**** DATA ****

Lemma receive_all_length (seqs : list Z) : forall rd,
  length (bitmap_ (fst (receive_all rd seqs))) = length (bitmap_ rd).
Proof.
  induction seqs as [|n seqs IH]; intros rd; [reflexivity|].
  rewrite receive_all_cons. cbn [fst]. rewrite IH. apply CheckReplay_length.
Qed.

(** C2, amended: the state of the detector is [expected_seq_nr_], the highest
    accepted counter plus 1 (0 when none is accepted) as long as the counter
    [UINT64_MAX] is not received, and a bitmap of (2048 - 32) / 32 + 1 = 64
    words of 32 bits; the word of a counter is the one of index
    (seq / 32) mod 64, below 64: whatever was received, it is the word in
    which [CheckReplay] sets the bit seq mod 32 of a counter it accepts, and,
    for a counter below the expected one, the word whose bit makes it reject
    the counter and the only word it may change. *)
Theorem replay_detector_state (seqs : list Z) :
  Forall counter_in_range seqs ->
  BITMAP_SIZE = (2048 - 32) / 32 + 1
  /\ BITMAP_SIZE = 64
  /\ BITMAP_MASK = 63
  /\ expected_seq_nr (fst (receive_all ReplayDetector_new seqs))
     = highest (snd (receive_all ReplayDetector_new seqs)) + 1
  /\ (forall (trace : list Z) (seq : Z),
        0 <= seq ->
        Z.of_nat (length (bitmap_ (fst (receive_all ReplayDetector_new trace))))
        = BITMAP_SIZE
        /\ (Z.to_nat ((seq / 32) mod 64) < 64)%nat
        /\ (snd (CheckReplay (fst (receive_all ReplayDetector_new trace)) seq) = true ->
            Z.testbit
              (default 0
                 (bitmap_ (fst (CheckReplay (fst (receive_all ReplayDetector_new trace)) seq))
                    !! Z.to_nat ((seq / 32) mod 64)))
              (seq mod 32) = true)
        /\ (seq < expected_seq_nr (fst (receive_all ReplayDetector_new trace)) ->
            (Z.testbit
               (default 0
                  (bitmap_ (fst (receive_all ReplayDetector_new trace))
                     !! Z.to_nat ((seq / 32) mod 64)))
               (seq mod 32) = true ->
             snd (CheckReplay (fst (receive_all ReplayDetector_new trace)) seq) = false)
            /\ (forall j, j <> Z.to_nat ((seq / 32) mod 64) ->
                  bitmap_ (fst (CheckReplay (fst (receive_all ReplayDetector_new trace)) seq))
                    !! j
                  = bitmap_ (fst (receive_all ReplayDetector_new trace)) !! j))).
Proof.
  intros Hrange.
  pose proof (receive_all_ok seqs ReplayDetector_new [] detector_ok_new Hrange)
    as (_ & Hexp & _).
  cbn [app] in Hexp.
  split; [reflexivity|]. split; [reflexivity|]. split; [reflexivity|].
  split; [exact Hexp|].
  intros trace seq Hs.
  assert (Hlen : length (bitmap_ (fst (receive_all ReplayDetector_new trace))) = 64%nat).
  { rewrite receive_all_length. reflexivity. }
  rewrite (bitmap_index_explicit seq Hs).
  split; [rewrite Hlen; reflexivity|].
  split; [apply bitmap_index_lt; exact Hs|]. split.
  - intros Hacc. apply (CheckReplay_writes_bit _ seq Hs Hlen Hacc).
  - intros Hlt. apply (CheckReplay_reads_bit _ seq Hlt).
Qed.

****

What needs duplicating is the run of lines from the one containing "- intros Hacc." through the last line of the entries above, exact and complete.

  - intros Hacc. apply (CheckReplay_writes_bit _ seq Hs Hlen Hacc).
  - intros Hlt. apply (CheckReplay_reads_bit _ seq Hlt).
Qed.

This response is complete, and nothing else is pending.